A Representative whole-cell current-clamp recording from acutely dissociated rat nociceptive TG neurons in response to a current ramp (300 pA in 1 s; inset) before (left), during exposure to 0.1 µM TTX (middle), and during exposure to 10 µM THC (right). B Concentration-response relationship for inhibition of the AP firing by THC in nociceptor TG neurons. Box plots and individual values demonstrate changes in the number of APs following 4 min of exposure to THC at the indicated concentrations. The number of action potentials was normalized to the number of evoked action potentials before the application of THC. One-way ANOVA, followed by Bonferroni’s post hoc test when **, p ≤ 0.01; ***, p ≤ 0.001; ****, p ≤ 0.0001.
In nociceptor neurons, THC preferentially inhibits TTX-R sodium currents
Because THC inhibits action potential firing despite the presence of TTX, it suggests that THC acts on TTX-resistant (TTX-R) sodium channels. TTX-R sodium currents provide the main inward current component of the action potentials and underlie the ability of nociceptors to fire repeatedly [22, 23, 26, 27]. Therefore, we first examine the effect of THC on the amplitude of TTX-R sodium current in nociceptor TG neurons. THC (10 μM) significantly reduced the peak TTX-R sodium current by ~35% (Fig. 2A). Application of THC led to a significant and prominent (~11 mV, p = 0.007, paired t-test, n = 8 neurons) rightward shift in the voltage dependence of activation of TTX-R currents (Fig. 2B). Moreover, it produced a significant leftward shift in the voltage dependence of fast inactivation of ~ 6 mV (p = 0.0004, paired t-test, n = 7 neurons, Fig. 2C). Notably, the application of THC substantially enhanced the slow inactivation of TTX-R current by significantly shifting its voltage dependence to the left by ~11 mV (p = 0.0002, paired t-test, n = 6 neurons) (Fig. 2D).

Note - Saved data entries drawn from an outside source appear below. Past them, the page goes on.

(** * Finding a key *)

Lemma wp_find_from fuel d1 d2 key ex e c Q :
  heap_is (c_heap c) (dcells (d1 ++ d2) ++ ex) → Forall has_key d2 → (length d2 < fuel)%nat →
  (∀ da x n db, d2 = da ++ (x, n) :: db → ev_key n = PStr key →
    Forall (λ p, ev_key p.2 ≠ PStr key) da → Q (Some x) e c) →
  (Forall (λ p, ev_key p.2 ≠ PStr key) d2 → Q None e c) →
  wp (find_from fuel (first_loc d2 None) (PStr key)) e c Q.
Proof.
  intros Hh Hk Hf Hyes Hno.
  assert (Hgen : ∀ da db, d2 = da ++ db → Forall (λ p, ev_key p.2 ≠ PStr key) da →
    (length db < fuel)%nat → wp (find_from fuel (first_loc db None) (PStr key)) e c Q);
    [|by apply (Hgen [] d2)].
  clear Hf. induction fuel as [|fuel IH]; intros da db Heq Hda Hf; [lia|].
  destruct db as [|[x n] db]; simpl.
  { wp_steps. apply Hno. by rewrite Heq, app_nil_r. }
  unfold dcells in Hh. wp_step.
  assert (Hh' : heap_is (c_heap c) (dseg None (d1 ++ da) (Some x) ++
    (x, links (last_loc None (d1 ++ da)) (first_loc db None) n) :: dseg (Some x) db None ++ ex)).
  { rewrite Heq, (assoc_L (++)), dseg_app in Hh. simpl in Hh. by rewrite <-!(assoc_L (++)) in Hh. }
  eapply wp_eload; [exact Hh'|typeclasses eauto|]. simpl.
  rewrite Heq in Hk. apply Forall_app in Hk as [_ [[k Hk] _]%Forall_cons]. simpl in Hk. rewrite Hk.
  simpl. wp_steps. destruct (Z.eqb_spec (strcmp k key) 0) as [Hcmp|Hcmp].
  - apply strcmp_eq in Hcmp as ->. wp_steps. by eapply Hyes.
  - apply (IH (da ++ [(x, n)]) db); [by rewrite Heq, <-(assoc_L (++))| |simpl in Hf; lia].
    apply Forall_app. split; [done|]. constructor; [|done]. simpl. rewrite Hk. intros [= ->].
    by rewrite strcmp_refl in Hcmp.
Qed.
Arguments find_from : simpl never.

Lemma length_dcells d : length (dcells d) = length d.
Proof.
  rewrite <-(length_fmap fst (dcells d)), <-(length_fmap fst d). unfold dcells. by rewrite dseg_locs.
Qed.

Lemma wp_lru_find r d mx key ex e c Q :
  the_list r c = Some (lru_of d mx) → heap_is (c_heap c) (dcells d ++ ex) → Forall has_key d →
  (∀ da x n db, d = da ++ (x, n) :: db → ev_key n = PStr key →
    Forall (λ p, ev_key p.2 ≠ PStr key) da → Q (Some x) e c) →
  (Forall (λ p, ev_key p.2 ≠ PStr key) d → Q None e c) →
  wp (lru_find r (PStr key)) e c Q.
Proof.
  intros Hl Hh Hk Hyes Hno. unfold lru_find, cache_fuel. wp_step. eapply wp_get_list; [exact Hl|].
  repeat wp_step. simpl. eapply (wp_find_from _ [] d); [exact Hh|done| |done..].
  rewrite (heap_is_size _ _ Hh), length_app, length_dcells. lia.
Qed.
Arguments lru_find : simpl never.

(** Freeing a node that is in no list. *)
Lemma wp_free_node x n kv ls r e c Q :
  heap_is (c_heap c) ls → Front [(x, n)] ls r → holds kv n →
  (∀ c', same_lists c c' → heap_is (c_heap c') r →
    Q tt (add_live (-1) (add_live (-1) (add_live (-1) e))) c') →
  wp (free_node (Some x)) e c Q.
Proof.
  intros Hh Hf (Hk & Hv & _) HQ. unfold free_node. wp_step. eapply wp_eload; [done..|].
  rewrite Hk. do 3 wp_step. eapply wp_eload; [done..|]. rewrite Hv. do 2 wp_step.
  by eapply wp_efree.
Qed.
Arguments free_node : simpl never.

Lemma wp_current_time_ms {S} e (s : S) Q :
  (∀ t e', mallocs e' = mallocs e → live e' = live e → Q t e' s) → wp current_time_ms e s Q.
Proof.
  intros HQ. unfold current_time_ms. wp_step. unfold wp, clock_gettime.
  destruct (clocks e) as [|t ts]; simpl; by apply HQ.
Qed.

(** A new node of [kvs_cache_lru_add], in no structure yet. *)
Lemma wp_new_node key v ls e c Q :
  heap_is (c_heap c) ls → no_oom e →
  (∀ x n c' e', no_oom e' → live e' = live e + 3 → same_lists c c' → holds (key, v) n →
    ev_access_count n = 1 → heap_is (c_heap c') ((x, n) :: ls) → Q (Some x) e' c') →
  wp (new_node (PStr key) (PStr v) (Z.of_nat (String.length v) + 1)) e c Q.
Proof.
  intros Hh He HQ. unfold new_node, copy_value.
  pose proof (no_oom_fails _ He) as Hf1. pose proof (no_oom_after _ He) as He1.
  pose proof (no_oom_fails _ He1) as Hf2. pose proof (no_oom_after _ He1) as He2.
  pose proof (no_oom_fails _ He2) as Hf3. pose proof (no_oom_after _ He2) as He3.
  wp_step. eapply wp_ealloc; [exact Hh|done|]. intros x c1 Hs1 Hh1. repeat wp_step. rewrite Hf2.
  simpl is_null. cbv iota. repeat wp_step.
  eapply wp_estore; [exact Hh1|typeclasses eauto|]. intros c2 Hs2 Hh2. repeat wp_step.
  rewrite decide_True by done. repeat wp_step. rewrite Hf3. cbv iota beta delta [negb]. repeat wp_step.
  eapply wp_estore; [exact Hh2|typeclasses eauto|]. intros c3 Hs3 Hh3. repeat wp_step.
  eapply wp_estore; [exact Hh3|typeclasses eauto|]. intros c4 Hs4 Hh4. repeat wp_step.
  apply wp_current_time_ms. intros t e5 Hme5 Hle5. repeat wp_step.
  eapply wp_estore; [exact Hh4|typeclasses eauto|]. intros c5 Hs5 Hh5. repeat wp_step.
  eapply wp_estore; [exact Hh5|typeclasses eauto|]. intros c6 Hs6 Hh6. repeat wp_step.
  eapply wp_estore; [exact Hh6|typeclasses eauto|]. intros c7 Hs7 Hh7. repeat wp_step.
  eapply wp_estore; [exact Hh7|typeclasses eauto|]. intros c8 Hs8 Hh8. repeat wp_step.
  eapply HQ; [| | | | |exact Hh8]; [| | |done..].
  - unfold no_oom in *. by rewrite Hme5.
  - rewrite Hle5, !live_after_malloc, Hf1, Hf2, Hf3. lia.
  - repeat (eapply same_lists_trans; [eassumption|]). apply same_lists_refl.
Qed.
Arguments new_node : simpl never.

A Right: Representative whole-cell voltage-clamp recording of TTX-R sodium currents from acutely dissociated rat nociceptive TG neurons before (upper) and after exposure to THC (10 µM; lower). Currents were elicited by depolarizing steps from a holding potential of −80 mV to 10 mV in 10 mV increments (inset). Left: Concentration-response relationship of TTX-R sodium currents amplitude (normalized to the current before the application of THC) following 4 min of exposure to THC at the indicated concentrations. The solid line represents the fit of the Hill equation. B–C Left: G/Gmax (activation; (B) and I/Imax (availability; (C) curves for TTX-R sodium current before (squares) and 4 min after the application of 10 μM THC (circles). Note that THC induced a rightward shift in activation and a leftward shift in inactivation. To assess the voltage dependence of activation, 100-ms depolarizing steps were applied to a range of test potentials in 10 mV increments, from a holding potential of −80 mV to +30 mV. For the voltage dependence of fast inactivation, a double pulse protocol was used: a prepulse (Vcond) was held constant at 120 ms and its amplitude was varied between −120 and +20 mV. Itest was assessed by stepping to 0 mV for 20 ms. The membrane was held at −80 mV. Right: Box plot and individual paired values of V0.5 of activation (B) and inactivation (C). Paired Student’s t test when **, p ≤ 0.01; ***, p ≤ 0.001. D Left: Voltage-dependence of TTX-R sodium currents steady-state channel availability (Fraction available, I/Imax, plotted as a function of conditioning pulse voltage) before (squares) and 4 min (circles) after the application of 10 μM THC. Vcond was held constant at 10 s, and its amplitude was varied between −120 and 0 mV. 100 ms step to −120 mV was applied before Vtest. Itest was evoked by stepping to +10 mV for 5 ms. The membrane was held at −120 mV. Solid lines: fits to the Boltzmann function. Note a substantial decrease in channel availability following the treatment with THC. Right: Box plot and individual paired values of V0.5 of voltage-dependence of steady-state channel availability before and 4 min after the application of 10 μM THC. Paired Student’s t test when ***, p ≤ 0.001.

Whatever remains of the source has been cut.